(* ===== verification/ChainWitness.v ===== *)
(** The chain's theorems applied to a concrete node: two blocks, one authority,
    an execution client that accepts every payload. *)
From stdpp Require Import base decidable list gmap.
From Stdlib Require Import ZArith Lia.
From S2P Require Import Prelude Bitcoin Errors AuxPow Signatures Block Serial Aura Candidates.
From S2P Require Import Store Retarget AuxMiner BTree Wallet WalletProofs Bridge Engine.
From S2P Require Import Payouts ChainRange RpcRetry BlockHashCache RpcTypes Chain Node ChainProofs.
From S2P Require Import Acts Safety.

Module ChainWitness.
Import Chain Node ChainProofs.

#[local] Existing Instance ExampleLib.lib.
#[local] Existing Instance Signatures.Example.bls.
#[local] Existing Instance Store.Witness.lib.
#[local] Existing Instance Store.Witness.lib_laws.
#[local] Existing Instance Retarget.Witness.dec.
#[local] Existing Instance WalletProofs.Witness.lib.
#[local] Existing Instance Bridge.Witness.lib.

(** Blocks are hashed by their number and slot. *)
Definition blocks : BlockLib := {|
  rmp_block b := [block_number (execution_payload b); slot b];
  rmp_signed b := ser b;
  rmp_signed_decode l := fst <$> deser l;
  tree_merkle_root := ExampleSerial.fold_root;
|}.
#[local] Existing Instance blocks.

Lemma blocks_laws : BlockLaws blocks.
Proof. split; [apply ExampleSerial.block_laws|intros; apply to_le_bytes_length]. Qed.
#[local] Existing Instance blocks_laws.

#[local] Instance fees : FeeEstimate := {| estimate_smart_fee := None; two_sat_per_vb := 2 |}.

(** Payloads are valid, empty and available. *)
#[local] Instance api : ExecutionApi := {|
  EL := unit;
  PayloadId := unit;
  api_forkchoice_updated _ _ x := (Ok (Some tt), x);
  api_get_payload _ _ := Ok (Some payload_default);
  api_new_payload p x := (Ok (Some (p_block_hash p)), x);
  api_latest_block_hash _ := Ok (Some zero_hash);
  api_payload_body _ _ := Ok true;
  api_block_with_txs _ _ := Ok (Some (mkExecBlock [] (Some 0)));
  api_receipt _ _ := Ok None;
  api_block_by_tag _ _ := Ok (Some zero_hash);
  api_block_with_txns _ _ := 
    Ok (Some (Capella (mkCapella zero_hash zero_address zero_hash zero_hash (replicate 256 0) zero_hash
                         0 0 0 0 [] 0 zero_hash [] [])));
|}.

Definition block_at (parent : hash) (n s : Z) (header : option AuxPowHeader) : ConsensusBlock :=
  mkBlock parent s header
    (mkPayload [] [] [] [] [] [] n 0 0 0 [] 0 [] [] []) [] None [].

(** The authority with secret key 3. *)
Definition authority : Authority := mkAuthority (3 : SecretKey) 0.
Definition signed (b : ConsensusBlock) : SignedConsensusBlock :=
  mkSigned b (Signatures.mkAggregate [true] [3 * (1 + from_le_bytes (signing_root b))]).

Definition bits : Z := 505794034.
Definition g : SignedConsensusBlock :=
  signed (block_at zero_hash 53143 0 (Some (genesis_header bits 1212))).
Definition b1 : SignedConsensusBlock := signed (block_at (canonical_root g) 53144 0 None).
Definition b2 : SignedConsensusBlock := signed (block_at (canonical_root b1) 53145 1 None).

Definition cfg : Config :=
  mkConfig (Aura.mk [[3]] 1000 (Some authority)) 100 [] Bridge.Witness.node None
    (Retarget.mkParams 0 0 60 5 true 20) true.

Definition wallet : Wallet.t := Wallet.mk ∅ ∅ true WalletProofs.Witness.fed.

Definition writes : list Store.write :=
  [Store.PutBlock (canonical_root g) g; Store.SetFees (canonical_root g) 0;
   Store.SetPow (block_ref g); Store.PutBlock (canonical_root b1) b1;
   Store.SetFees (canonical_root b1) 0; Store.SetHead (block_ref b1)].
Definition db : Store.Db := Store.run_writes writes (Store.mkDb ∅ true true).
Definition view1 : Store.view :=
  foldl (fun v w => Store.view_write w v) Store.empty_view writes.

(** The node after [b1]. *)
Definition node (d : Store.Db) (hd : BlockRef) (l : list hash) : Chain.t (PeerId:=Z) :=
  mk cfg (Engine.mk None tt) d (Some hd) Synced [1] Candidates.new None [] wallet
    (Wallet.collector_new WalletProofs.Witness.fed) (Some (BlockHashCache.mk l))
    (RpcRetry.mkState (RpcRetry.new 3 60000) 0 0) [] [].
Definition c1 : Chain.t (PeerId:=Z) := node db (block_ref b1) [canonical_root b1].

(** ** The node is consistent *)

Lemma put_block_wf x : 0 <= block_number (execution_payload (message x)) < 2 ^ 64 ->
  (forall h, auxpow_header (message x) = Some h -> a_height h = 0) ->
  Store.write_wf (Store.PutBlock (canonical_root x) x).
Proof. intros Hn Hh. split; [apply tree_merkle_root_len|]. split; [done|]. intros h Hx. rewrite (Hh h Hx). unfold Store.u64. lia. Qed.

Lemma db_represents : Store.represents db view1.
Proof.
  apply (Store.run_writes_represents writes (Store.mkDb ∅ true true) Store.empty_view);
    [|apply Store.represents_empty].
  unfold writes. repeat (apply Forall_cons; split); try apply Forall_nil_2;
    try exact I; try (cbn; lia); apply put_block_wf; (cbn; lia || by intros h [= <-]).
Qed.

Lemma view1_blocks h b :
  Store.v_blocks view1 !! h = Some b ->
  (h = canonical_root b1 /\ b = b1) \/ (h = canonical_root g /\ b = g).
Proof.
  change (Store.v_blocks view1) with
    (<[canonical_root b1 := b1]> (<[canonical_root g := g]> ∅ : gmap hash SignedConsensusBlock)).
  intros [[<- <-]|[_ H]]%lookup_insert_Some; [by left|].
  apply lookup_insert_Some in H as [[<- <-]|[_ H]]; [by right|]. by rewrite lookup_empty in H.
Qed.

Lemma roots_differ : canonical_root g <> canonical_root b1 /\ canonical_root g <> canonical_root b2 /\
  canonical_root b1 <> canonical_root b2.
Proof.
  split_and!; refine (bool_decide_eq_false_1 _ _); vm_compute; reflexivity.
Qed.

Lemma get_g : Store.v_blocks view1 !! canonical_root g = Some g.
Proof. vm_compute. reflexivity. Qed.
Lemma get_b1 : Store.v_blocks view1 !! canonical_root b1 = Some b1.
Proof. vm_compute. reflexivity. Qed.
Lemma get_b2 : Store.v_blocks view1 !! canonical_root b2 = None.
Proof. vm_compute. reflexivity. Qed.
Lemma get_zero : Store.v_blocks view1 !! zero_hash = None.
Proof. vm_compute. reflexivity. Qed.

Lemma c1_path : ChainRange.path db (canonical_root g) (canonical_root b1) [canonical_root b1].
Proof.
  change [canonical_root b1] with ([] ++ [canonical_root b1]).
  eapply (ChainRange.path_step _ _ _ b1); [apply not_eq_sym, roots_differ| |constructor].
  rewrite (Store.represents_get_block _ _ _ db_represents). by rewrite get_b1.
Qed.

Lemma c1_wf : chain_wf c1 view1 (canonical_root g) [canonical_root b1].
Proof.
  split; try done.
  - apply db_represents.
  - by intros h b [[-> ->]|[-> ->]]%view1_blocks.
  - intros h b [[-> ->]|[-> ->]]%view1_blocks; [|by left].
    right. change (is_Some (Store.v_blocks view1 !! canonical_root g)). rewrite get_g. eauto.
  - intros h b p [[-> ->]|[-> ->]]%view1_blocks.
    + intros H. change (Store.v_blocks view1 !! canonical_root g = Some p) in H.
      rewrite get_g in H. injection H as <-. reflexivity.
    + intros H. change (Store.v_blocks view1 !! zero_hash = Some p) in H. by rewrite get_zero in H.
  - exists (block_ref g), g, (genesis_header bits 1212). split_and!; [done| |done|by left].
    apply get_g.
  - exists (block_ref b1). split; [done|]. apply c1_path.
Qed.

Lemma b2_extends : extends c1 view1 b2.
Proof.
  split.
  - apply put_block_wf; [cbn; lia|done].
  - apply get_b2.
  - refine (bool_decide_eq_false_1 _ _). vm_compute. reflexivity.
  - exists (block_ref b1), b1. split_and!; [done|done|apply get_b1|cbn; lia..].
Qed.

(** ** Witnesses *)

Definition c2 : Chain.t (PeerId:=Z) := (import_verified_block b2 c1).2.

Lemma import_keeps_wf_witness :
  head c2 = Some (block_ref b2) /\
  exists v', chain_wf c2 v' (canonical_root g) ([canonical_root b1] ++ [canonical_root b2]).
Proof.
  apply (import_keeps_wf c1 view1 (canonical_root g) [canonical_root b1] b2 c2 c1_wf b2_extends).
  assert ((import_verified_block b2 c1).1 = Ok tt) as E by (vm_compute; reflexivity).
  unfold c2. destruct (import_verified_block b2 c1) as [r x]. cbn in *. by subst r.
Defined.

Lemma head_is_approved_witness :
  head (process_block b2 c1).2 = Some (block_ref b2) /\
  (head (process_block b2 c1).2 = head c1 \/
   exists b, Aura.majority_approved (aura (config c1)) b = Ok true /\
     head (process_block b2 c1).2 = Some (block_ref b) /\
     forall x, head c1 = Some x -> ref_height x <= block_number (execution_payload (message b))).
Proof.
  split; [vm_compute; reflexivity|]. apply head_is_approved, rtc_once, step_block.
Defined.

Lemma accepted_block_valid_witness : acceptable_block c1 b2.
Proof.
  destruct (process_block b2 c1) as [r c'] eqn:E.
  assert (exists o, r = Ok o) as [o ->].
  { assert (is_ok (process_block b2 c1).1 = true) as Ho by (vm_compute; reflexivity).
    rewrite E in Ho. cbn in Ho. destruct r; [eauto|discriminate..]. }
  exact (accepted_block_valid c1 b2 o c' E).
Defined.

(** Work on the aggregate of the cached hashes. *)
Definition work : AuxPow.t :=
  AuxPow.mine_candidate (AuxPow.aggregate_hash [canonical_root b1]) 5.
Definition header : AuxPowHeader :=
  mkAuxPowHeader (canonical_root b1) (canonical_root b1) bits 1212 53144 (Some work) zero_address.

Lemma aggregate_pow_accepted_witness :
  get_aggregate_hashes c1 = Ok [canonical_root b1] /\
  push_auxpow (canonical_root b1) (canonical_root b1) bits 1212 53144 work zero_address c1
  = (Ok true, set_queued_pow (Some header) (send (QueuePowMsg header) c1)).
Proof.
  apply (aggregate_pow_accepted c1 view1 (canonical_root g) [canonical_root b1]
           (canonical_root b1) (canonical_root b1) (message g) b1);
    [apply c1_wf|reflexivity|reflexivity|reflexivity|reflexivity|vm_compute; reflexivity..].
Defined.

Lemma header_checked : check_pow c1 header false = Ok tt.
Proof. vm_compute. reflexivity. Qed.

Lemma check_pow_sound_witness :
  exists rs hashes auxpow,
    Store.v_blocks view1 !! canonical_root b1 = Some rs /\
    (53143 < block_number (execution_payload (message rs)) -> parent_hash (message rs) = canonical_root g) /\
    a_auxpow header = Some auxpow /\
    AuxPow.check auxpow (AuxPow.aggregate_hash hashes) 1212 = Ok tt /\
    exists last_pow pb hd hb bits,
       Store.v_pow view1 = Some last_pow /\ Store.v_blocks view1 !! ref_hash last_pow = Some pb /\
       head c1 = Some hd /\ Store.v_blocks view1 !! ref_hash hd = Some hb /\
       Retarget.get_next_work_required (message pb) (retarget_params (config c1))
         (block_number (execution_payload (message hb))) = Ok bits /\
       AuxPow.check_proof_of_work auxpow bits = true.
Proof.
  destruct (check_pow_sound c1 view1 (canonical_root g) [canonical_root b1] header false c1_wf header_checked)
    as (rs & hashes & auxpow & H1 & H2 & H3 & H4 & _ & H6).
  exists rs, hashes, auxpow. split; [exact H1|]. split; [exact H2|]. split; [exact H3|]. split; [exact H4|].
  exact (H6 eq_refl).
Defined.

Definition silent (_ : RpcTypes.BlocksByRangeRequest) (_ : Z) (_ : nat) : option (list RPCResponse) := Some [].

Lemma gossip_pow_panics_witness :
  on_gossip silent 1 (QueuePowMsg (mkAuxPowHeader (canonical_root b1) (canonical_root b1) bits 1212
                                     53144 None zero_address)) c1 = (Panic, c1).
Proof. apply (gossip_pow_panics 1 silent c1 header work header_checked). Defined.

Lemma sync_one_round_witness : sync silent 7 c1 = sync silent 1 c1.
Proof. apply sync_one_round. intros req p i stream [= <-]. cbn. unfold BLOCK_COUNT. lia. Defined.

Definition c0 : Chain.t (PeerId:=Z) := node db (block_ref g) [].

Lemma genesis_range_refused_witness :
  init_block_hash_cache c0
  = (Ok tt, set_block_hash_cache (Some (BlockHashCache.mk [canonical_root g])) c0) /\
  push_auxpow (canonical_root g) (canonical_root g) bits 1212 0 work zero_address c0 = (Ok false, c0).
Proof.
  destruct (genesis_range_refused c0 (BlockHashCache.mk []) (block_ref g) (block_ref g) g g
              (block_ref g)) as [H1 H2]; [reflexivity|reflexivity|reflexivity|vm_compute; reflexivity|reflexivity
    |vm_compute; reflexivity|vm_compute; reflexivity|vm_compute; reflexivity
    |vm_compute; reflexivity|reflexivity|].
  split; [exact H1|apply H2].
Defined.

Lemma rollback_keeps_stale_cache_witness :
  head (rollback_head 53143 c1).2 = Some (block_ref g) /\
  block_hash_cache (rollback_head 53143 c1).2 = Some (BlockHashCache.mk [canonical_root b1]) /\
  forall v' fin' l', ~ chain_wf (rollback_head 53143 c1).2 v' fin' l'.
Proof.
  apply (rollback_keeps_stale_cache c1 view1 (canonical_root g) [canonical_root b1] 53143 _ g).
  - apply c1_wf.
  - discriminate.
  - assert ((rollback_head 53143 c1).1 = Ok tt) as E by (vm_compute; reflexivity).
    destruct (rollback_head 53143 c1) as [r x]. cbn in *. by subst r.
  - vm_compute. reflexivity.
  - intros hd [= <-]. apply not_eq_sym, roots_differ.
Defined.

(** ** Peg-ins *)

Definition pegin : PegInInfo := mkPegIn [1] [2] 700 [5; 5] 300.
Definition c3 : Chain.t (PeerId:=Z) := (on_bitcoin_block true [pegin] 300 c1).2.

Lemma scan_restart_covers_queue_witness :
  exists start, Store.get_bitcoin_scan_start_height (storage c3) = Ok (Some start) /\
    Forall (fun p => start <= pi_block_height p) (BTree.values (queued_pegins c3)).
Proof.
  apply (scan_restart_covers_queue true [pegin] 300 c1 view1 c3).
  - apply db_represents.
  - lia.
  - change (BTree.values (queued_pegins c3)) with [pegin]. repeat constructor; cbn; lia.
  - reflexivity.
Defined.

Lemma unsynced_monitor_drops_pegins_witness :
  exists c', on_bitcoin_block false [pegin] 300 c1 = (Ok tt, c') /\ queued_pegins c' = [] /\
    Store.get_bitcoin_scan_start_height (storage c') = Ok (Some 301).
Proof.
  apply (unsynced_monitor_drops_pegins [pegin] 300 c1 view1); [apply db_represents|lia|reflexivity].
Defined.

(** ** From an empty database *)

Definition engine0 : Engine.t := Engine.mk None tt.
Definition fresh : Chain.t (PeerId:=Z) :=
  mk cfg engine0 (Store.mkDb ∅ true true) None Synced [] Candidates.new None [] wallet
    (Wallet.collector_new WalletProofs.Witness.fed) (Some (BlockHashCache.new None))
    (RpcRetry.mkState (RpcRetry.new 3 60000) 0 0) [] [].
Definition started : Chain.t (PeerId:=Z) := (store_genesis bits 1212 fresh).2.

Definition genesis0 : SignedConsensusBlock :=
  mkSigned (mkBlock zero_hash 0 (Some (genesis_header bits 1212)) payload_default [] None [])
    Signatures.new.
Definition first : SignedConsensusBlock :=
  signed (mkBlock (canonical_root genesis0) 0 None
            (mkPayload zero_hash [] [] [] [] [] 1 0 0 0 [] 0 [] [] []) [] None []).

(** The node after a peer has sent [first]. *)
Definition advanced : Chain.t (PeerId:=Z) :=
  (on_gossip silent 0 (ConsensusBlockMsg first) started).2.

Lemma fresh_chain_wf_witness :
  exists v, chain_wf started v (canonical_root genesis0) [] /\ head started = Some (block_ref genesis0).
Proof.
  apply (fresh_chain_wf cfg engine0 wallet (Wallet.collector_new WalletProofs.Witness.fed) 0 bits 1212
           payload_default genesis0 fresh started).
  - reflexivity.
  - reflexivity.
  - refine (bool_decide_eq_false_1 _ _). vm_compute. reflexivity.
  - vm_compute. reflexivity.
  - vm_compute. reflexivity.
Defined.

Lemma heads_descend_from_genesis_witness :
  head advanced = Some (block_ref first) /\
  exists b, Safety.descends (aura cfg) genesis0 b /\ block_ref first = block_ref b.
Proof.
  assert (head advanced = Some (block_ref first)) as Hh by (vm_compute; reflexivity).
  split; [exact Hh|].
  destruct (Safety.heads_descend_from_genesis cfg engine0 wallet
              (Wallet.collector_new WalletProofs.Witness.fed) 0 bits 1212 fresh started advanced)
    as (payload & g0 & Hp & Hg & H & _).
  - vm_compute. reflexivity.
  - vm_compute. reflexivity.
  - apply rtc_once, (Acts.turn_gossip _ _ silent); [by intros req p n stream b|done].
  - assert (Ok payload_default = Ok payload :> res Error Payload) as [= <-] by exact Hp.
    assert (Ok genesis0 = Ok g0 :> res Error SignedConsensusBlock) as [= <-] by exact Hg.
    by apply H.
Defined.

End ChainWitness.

──────────

◆ Problem requirements ◆
Beginning with the line containing "Signatures.new.", repeat each line of the listing above, exactly, through the last one, and stop there.

◆ Result ◆
    Signatures.new.
Definition first : SignedConsensusBlock :=
  signed (mkBlock (canonical_root genesis0) 0 None
            (mkPayload zero_hash [] [] [] [] [] 1 0 0 0 [] 0 [] [] []) [] None []).

(** The node after a peer has sent [first]. *)
Definition advanced : Chain.t (PeerId:=Z) :=
  (on_gossip silent 0 (ConsensusBlockMsg first) started).2.

Lemma fresh_chain_wf_witness :
  exists v, chain_wf started v (canonical_root genesis0) [] /\ head started = Some (block_ref genesis0).
Proof.
  apply (fresh_chain_wf cfg engine0 wallet (Wallet.collector_new WalletProofs.Witness.fed) 0 bits 1212
           payload_default genesis0 fresh started).
  - reflexivity.
  - reflexivity.
  - refine (bool_decide_eq_false_1 _ _). vm_compute. reflexivity.
  - vm_compute. reflexivity.
  - vm_compute. reflexivity.
Defined.

Lemma heads_descend_from_genesis_witness :
  head advanced = Some (block_ref first) /\
  exists b, Safety.descends (aura cfg) genesis0 b /\ block_ref first = block_ref b.
Proof.
  assert (head advanced = Some (block_ref first)) as Hh by (vm_compute; reflexivity).
  split; [exact Hh|].
  destruct (Safety.heads_descend_from_genesis cfg engine0 wallet
              (Wallet.collector_new WalletProofs.Witness.fed) 0 bits 1212 fresh started advanced)
    as (payload & g0 & Hp & Hg & H & _).
  - vm_compute. reflexivity.
  - vm_compute. reflexivity.
  - apply rtc_once, (Acts.turn_gossip _ _ silent); [by intros req p n stream b|done].
  - assert (Ok payload_default = Ok payload :> res Error Payload) as [= <-] by exact Hp.
    assert (Ok genesis0 = Ok g0 :> res Error SignedConsensusBlock) as [= <-] by exact Hg.
    by apply H.
Defined.

End ChainWitness.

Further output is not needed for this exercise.